(* ===== verification/Conversation.v ===== *)
(** * Conversations: any number of messages, in any order of turns

    Two devices that are in step exchange a list of messages; each is encrypted
    by the one whose turn it is and handed to the other.  The run is executable
    ([converse]); the theorem follows it by induction on the list. *)
From S2P Require Import Prelude Types Errors StoreSpec Transport Xochimilco Prog.
From S2P Require Import ProgFacts StoreFacts Signal SessionLaws SignalFacts Manager LockFacts.
From S2P Require Import ManagerKeys ManagerEncrypt ManagerDecrypt Handshake EndToEnd Delivery.

(** Who writes next ([t_back]: the second device), and what. *)
Record turn := MkTurn { t_back : bool; t_text : gobytes }.

(** What became of a message: the answer of the receiver's DecryptMessage, or
    the errors of an EncryptMessage that made no key for the receiver. *)
Inductive delivery :=
  | Delivered (r : result gobytes)
  | NotSent (errs : list DeviceError) (err : option error)
  | Stuck.

Section Conversation.
Context `{X : Xochimilco} {T : Transport} {ST : Store}.
Implicit Types (w : world) (m : Manager).

(** [mS] writes [pt] to the account of [mR]'s device, which decrypts it. *)
Definition exchange mS mR (pt : gobytes) wS wR : delivery * world * world :=
  match run (EncryptMessage mS (JID (m_localDevice mR)) pt) wS with
  | Done (None, errs, err) wS' => (NotSent errs err, wS', wR)
  | Done (Some msg, errs, err) wS' =>
      match own_key (ID (m_localDevice mR)) (Keys msg) with
      | None => (NotSent errs err, wS', wR)
      | Some _ =>
          match run (DecryptMessage mR msg) wR with
          | Done r wR' => (Delivered r, wS', wR')
          | _ => (Stuck, wS', wR)
          end
      end
  | _ => (Stuck, wS, wR)
  end.

Fixpoint converse mA mB (turns : list turn) wA wB : list delivery * world * world :=
  match turns with
  | [] => ([], wA, wB)
  | t :: turns =>
      let '(dl, wA, wB) :=
        if t_back t
        then let '(dl, wB, wA) := exchange mB mA (t_text t) wB wA in (dl, wA, wB)
        else exchange mA mB (t_text t) wA wB in
      let '(dls, wA, wB) := converse mA mB turns wA wB in
      (dl :: dls, wA, wB)
  end.

(** The message arrived as it was written, or the writer was told that this
    device gets nothing. *)
Definition accounted (pt : gobytes) (peer : Device) (dl : delivery) : Prop :=
  match dl with
  | Delivered r => ∃ out, r = Ok out ∧ same_text pt out
  | NotSent errs err => is_Some err ∨ ∃ e, MkDeviceError peer e ∈ errs
  | Stuck => False
  end.

Definition accounted_turn mA mB (t : turn) (dl : delivery) : Prop :=
  accounted (t_text t) (m_localDevice (if t_back t then mA else mB)) dl.

(** The message arrived as it was written. *)
Definition arrived (pt : gobytes) (dl : delivery) : Prop :=
  ∃ out, dl = Delivered (Ok out) ∧ same_text pt out.
Definition arrived_turn (t : turn) (dl : delivery) : Prop := arrived (t_text t) dl.

(** What every exchange between two devices keeps, whoever writes, a
    conversation keeps. *)
Lemma converse_inv (Inv : Manager → Manager → world → world → Prop)
    (Q : gobytes → Manager → delivery → Prop) mA mB turns wA wB :
  (∀ mS mR wS wR, Inv mS mR wS wR → Inv mR mS wR wS) →
  (∀ mS mR pt wS wR, Inv mS mR wS wR →
    let '(dl, wS', wR') := exchange mS mR pt wS wR in Q pt mR dl ∧ Inv mS mR wS' wR') →
  Inv mA mB wA wB →
  let '(dls, wA', wB') := converse mA mB turns wA wB in
  Forall2 (λ t dl, Q (t_text t) (if t_back t then mA else mB) dl) turns dls ∧
  Inv mA mB wA' wB'.
Proof.
  intros Hsym Hx. revert wA wB.
  induction turns as [|[back pt] turns IH]; intros wA wB Hinv; simpl; [by split|].
  destruct back; simpl; [specialize (Hx mB mA pt wB wA (Hsym _ _ _ _ Hinv))|
    specialize (Hx mA mB pt wA wB Hinv)];
    destruct (exchange _ _ pt _ _) as [[dl w1] w2]; destruct Hx as [HQ Hinv'].
  - specialize (IH w2 w1 (Hsym _ _ _ _ Hinv')).
    destruct (converse mA mB turns w2 w1) as [[dls wA'] wB']. destruct IH.
    split; [by constructor|done].
  - specialize (IH w1 w2 Hinv').
    destruct (converse mA mB turns w1 w2) as [[dls wA'] wB']. destruct IH.
    split; [by constructor|done].
Qed.

Context {SC : StoreContract ST}.
Context {CL : XochimilcoCodecLaws X} {SL : XochimilcoSessionLaws X}.

(** The device lists the two accounts need are known, and list [B]. *)
Definition settled m (B : Device) (a : astore) : Prop :=
  ID B ∈ devices_of a (JID B) ∧ devices_of a (JID (m_localDevice m)) ≠ [] ∧
  unambiguous m B a.

Lemma settled_devices m B a a' :
  a_devices a' = a_devices a → settled m B a → settled m B a'.
Proof. intros Hd. unfold settled, unambiguous, devices_of. by rewrite Hd. Qed.

(** Everything a turn needs and keeps; [S] writes, [R] reads. *)
Record ready mS mR wS wR : Prop := {
  rd_S : quiet (w_lk wS) ∧ good (w_data wS);
  rd_R : quiet (w_lk wR) ∧ good (w_data wR);
  rd_step : in_step mS mR (av (w_data wS)) (av (w_data wR));
  rd_Ssettled : settled mS (m_localDevice mR) (av (w_data wS));
  rd_Rsettled : settled mR (m_localDevice mS) (av (w_data wR)) }.

(** Each side trusts the key it has recorded for the other. *)
Definition mutual_trust mA mB wA wB : Prop :=
  trusted_session (m_localDevice mB) (av (w_data wA)) ∧
  trusted_session (m_localDevice mA) (av (w_data wB)).

Context {RS : ReliableStore ST}.

Lemma ready_sym mS mR wS wR : ready mS mR wS wR → ready mR mS wR wS.
Proof. intros []. split; try done. by apply in_step_sym. Qed.

Lemma in_step_sessions mA mB aA aA' aB :
  a_sessions aA' !! m_localDevice mB = a_sessions aA !! m_localDevice mB →
  in_step mA mB aA aB → in_step mA mB aA' aB.
Proof. intros Hs (Hp & x & s & Hx & Hl). split; [done|]. exists x, s. by rewrite Hs. Qed.

(** What a settled sender's [encrypt] does, besides making keys: the device
    lists stay, and the device that got no key has an error and its session. *)
Lemma encrypt_settled m B pt w :
  quiet (w_lk w) → good (w_data w) → B ≠ m_localDevice m → settled m B (av (w_data w)) →
  wpr (encrypt m (JID B) pt)
    (λ r w', quiet (w_lk w') ∧ good (w_data w') ∧
      a_devices (av (w_data w')) = a_devices (av (w_data w)) ∧
      (∀ dev, trusted_session dev (av (w_data w)) → trusted_session dev (av (w_data w'))) ∧
      (∀ msg, r.1.1 = Some msg → Sender msg = m_localDevice m) ∧
      ((∀ msg, r.1.1 = Some msg → own_key (ID B) (Keys msg) = None) →
        (is_Some r.2 ∨ ∃ e, MkDeviceError B e ∈ r.1.2) ∧
        a_sessions (av (w_data w')) !! B = a_sessions (av (w_data w)) !! B)) w.
Proof.
  intros Hq Hg HB (Hlist & Hown & _). eapply wpr_mono; [by apply encrypt_spec|].
  intros r w' (Hq' & Hg' & a1 & [_ Hkeep] & Hcase).
  rewrite Hkeep in Hcase by (try done; intros Hnil; by rewrite Hnil in Hlist; set_solver).
  split_and!; [done|done| | | |].
  { destruct Hcase as [(e & _ & ->)|(devs & os & _ & _ & Hst & _)]; [done|].
    by apply (enc_keys _ _ _ Hst). }
  { intros dev. destruct Hcase as [(e & _ & ->)|(devs & os & _ & _ & Hst & _)]; [done|].
    by eapply trusted_session_step. }
  { intros msg Hmsg. destruct Hcase as [(e & -> & _)|(devs & os & _ & _ & _ & _ & _ & Hr)];
      [done|]. destruct Hr as [[_ ->]|(msg' & _ & -> & Hs & _)]; [done|].
    by injection Hmsg as <-. }
  intros Hnone.
  destruct Hcase as [(e & -> & ->)|(devs & os & Hrec & Hos & Hst & Hok & Honly & Hr)].
  { split; [by left; eexists|done]. }
  assert (∀ k, (B, Ok k) ∉ os) as Hno.
  { intros k Hin. destruct (Hok _ _ Hin) as [Hid _].
    assert (k ∈ outcome_keys os) as Hk by (apply elem_of_outcome_keys; by exists B).
    destruct Hr as [[Hnil _]|(msg & _ & -> & _ & HK & _)]; [rewrite Hnil in Hk; set_solver|].
    specialize (Hnone msg eq_refl). rewrite own_key_None, HK in Hnone. by eapply Hnone. }
  split; [|by apply Honly].
  assert (B ∈ os.*1) as HB1.
  { rewrite Hos. apply list_elem_of_filter. split; [done|].
    destruct Hrec as (own & -> & _). apply elem_of_app. left.
    apply elem_of_devices. split; [done|]. unfold devices_of in *.
    by rewrite (proj2 (proj2 (proj2 (proj2 (proj2 (proj2 (enc_keys _ _ _ Hst))))))). }
  apply list_elem_of_fmap in HB1 as ([dev [k|e]] & -> & Hin); [by destruct (Hno k)|].
  simpl. destruct Hr as [(_ & ->)|(msg & _ & -> & _)]; [by left; eexists|right].
  exists e. simpl. apply list_elem_of_omap. by exists (dev, Err e).
Qed.

Lemma in_step_session mA mB aA aB :
  in_step mA mB aA aB → is_Some (a_sessions aA !! m_localDevice mB).
Proof. intros (_ & x & s & Hx & _). by eexists. Qed.

(** Trust survives a decryption that records no other key. *)
Lemma trusted_session_decrypt sender o a a' :
  dec_step sender o a a' → is_Some (a_sessions a' !! sender) →
  a_remote a' !! sender = a_remote a !! sender →
  trusted_session sender a → trusted_session sender a'.
Proof.
  intros Hst Hs Hr [_ (ik & Hik & Htr)]. split; [done|]. exists ik.
  rewrite Hr. split; [done|]. unfold trust_of in *.
  by destruct (dec_keys _ _ _ _ Hst) as (_ & _ & _ & _ & _ & -> & _).
Qed.

(** A settled sender that trusts the receiver does send, if the session it has
    stored works. *)
Lemma encrypt_trusted_stored {TL : XochimilcoTotalLaws X} m B x s pt w :
  quiet (w_lk w) → good (w_data w) → B ≠ m_localDevice m → settled m B (av (w_data w)) →
  trusted_session B (av (w_data w)) →
  a_sessions (av (w_data w)) !! B = Some x → LoadSession (m_protocol m) x = Ok s →
  encrypts s →
  (∀ km c s' d', 0 < go_len km → (eval (Session_Encrypt s km) d').1 = (Ok c, s') →
    is_ok (Session_Marshal s')) →
  wpr (encrypt m (JID B) pt)
    (λ r _, ∃ msg errs key, r = (Some msg, errs, None) ∧
      own_key (ID B) (Keys msg) = Some key) w.
Proof.
  intros Hq Hg HB [Hlist _] [_ (ik & Hik & Htr)] Hx Hs Henc Hm.
  apply (encrypt_reaches m B (λ _, True) (sees (λ _, True) m B ik (Some x) (Some ik)));
    try done.
  - apply sees_devices.
  - apply sees_others.
  - intros km d Hgd _ (Ho & Hr & Hacc) Hkm.
    apply (encrypt_stored_ok (λ _, True) m B km x ik s d); try done.
    intros c s' d'. by apply Hm.
  - split_and!; [done..|]. by left.
  - apply goes_account; [done|]. by left.
Qed.

Lemma encrypt_trusted {TL : XochimilcoTotalLaws X} mS mR pt wS wR :
  m_localDevice mR ≠ m_localDevice mS → ready mS mR wS wR →
  trusted_session (m_localDevice mR) (av (w_data wS)) →
  wpr (encrypt mS (JID (m_localDevice mR)) pt)
    (λ r _, ∃ msg errs key, r = (Some msg, errs, None) ∧
      own_key (ID (m_localDevice mR)) (Keys msg) = Some key) wS.
Proof.
  intros HB [[HqS HgS] _ (_ & x & s & Hx & Hs & _ & y & t & _ & _ & _ & Hl) HsS _] Htr.
  eapply encrypt_trusted_stored; [done..|by eapply linked_encrypts|].
  intros km c s' d' Hkm. by eapply linked_marshals.
Qed.

Lemma exchange_ready mS mR pt wS wR :
  m_localDevice mR ≠ m_localDevice mS → ready mS mR wS wR →
  let '(dl, wS', wR') := exchange mS mR pt wS wR in
  accounted pt (m_localDevice mR) dl ∧ ready mS mR wS' wR' ∧
  (XochimilcoTotalLaws X → mutual_trust mS mR wS wR →
    arrived pt dl ∧ mutual_trust mS mR wS' wR').
Proof.
  intros HB Hready. pose proof Hready as [[HqS HgS] [HqR HgR] Hin HsS HsR].
  pose proof (encrypt_settled mS (m_localDevice mR) pt wS HqS HgS HB HsS) as H1.
  pose proof (message_delivered mS mR _ _ (λ _, True) pt wS wR (unambiguous_addresses _ _) HB
    HqS HgS HqR HgR ltac:(by split) Logic.I (reach_session _ _ _ _ _ Hin)) as H2.
  pose proof (λ TL, encrypt_trusted (TL := TL) mS mR pt wS wR HB Hready) as H4.
  unfold exchange, EncryptMessage, mutual_trust in *. unfold wpr at 1 in H1.
  unfold wpr at 1 in H2. unfold wpr in H4.
  destruct (run (encrypt mS _ pt) wS) as [[[om errs] err] wS'| |]; [|done..].
  destruct H1 as (Hq' & Hg' & Hd' & Htr' & Hsender & Hnone). simpl in Hnone.
  pose proof (settled_devices _ _ _ _ Hd' HsS) as HsS'.
  destruct om as [msg|]; simpl.
  2: { destruct Hnone as [Hacc Hse]; [done|]. split_and!; [done| |].
       - split; try done. by eapply in_step_sessions.
       - intros TL [Ht _]. by destruct (H4 TL Ht) as (? & ? & ? & [=] & _). }
  destruct (own_key _ (Keys msg)) as [key|] eqn:Hkey; simpl.
  2: { destruct Hnone as [Hacc Hse]; [by intros ? [= <-]|]. split_and!; [done| |].
       - split; try done. by eapply in_step_sessions.
       - intros TL [Ht _]. destruct (H4 TL Ht) as (? & ? & key & [= <- _ _] & ?). congruence. }
  specialize (H2 (proj2 (proj2 HsS')) msg errs err key eq_refl Hkey).
  pose proof (DecryptMessage_spec mR msg key wR HqR HgR Hkey) as H3.
  unfold wpr in H2, H3. destruct (run (DecryptMessage mR msg) wR) as [r wR'| |]; [|done..].
  destruct H2 as (Hout & Hre & Hin'), H3 as (HqR' & HgR' & Hst & _).
  split_and!; [done| |].
  - split; try done. eapply settled_devices; [|exact HsR].
    by destruct (dec_keys _ _ _ _ Hst) as (?&?&?&?&?&?&?).
  - intros TL [HtS HtR]. split; [destruct Hout as (out & -> & Hsame); by exists out|].
    split; [by apply Htr'|]. rewrite (Hsender msg eq_refl) in Hst.
    destruct (in_step_session _ _ _ _ Hin) as [x Hx]. rewrite Hx in Hre.
    eapply trusted_session_decrypt; try done.
    by apply (in_step_session _ _ _ _ (in_step_sym _ _ _ _ Hin')).
Qed.

(** A whole conversation.  Two devices in step, which know each other's
    device lists, exchange any number of messages in any order of turns (a
    side may write several times in a row, and key transports may be among
    them).  Every message is accounted for: it is decrypted to exactly the
    text written, or the writer's [EncryptMessage] reported an error for that
    device.  No call blocks or panics, a message that could not be sent does
    not disturb the ones after it, and the devices are in step at the end.
    If moreover the random reader works and each side trusts the key it has
    recorded for the other, every message arrives. *)
Theorem conversation_delivered mA mB turns wA wB :
  m_localDevice mA ≠ m_localDevice mB → ready mA mB wA wB →
  let '(dls, wA', wB') := converse mA mB turns wA wB in
  Forall2 (accounted_turn mA mB) turns dls ∧ ready mA mB wA' wB' ∧
  (XochimilcoTotalLaws X → mutual_trust mA mB wA wB →
    Forall2 arrived_turn turns dls ∧ mutual_trust mA mB wA' wB').
Proof.
  intros HAB Hr.
  pose proof (converse_inv
    (λ mS mR wS wR, m_localDevice mS ≠ m_localDevice mR ∧ ready mS mR wS wR)
    (λ pt mR dl, accounted pt (m_localDevice mR) dl) mA mB turns wA wB) as H1.
  pose proof (converse_inv
    (λ mS mR wS wR, m_localDevice mS ≠ m_localDevice mR ∧ ready mS mR wS wR ∧
      mutual_trust mS mR wS wR)
    (λ pt _ dl, arrived pt dl) mA mB turns wA wB) as H2.
  destruct (converse mA mB turns wA wB) as [[dls wA'] wB'].
  destruct H1 as (Hacc & _ & Hr'); [| |done|].
  - intros mS mR wS wR [Hne H]. split; [done|by apply ready_sym].
  - intros mS mR pt wS wR [Hne H].
    pose proof (exchange_ready mS mR pt wS wR (not_eq_sym Hne) H).
    destruct (exchange mS mR pt wS wR) as [[dl wS'] wR']. naive_solver.
  - split_and!; [done..|]. intros TL Ht. destruct H2 as (Harr & _ & _ & Ht'); [| |done|done].
    + intros mS mR wS wR (Hne & H & [? ?]). split_and!; [done|by apply ready_sym|done].
    + intros mS mR pt wS wR (Hne & H & Hm).
      pose proof (exchange_ready mS mR pt wS wR (not_eq_sym Hne) H) as Hx.
      destruct (exchange mS mR pt wS wR) as [[dl wS'] wR'].
      destruct Hx as (_ & ? & Hx). by destruct (Hx TL Hm).
Qed.
End Conversation.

______

== Aim of the exercise ==
List every line in the records above that contains the word "trusts".

== Answer space ==
(** Each side trusts the key it has recorded for the other. *)
(** A settled sender that trusts the receiver does send, if the session it has
    If moreover the random reader works and each side trusts the key it has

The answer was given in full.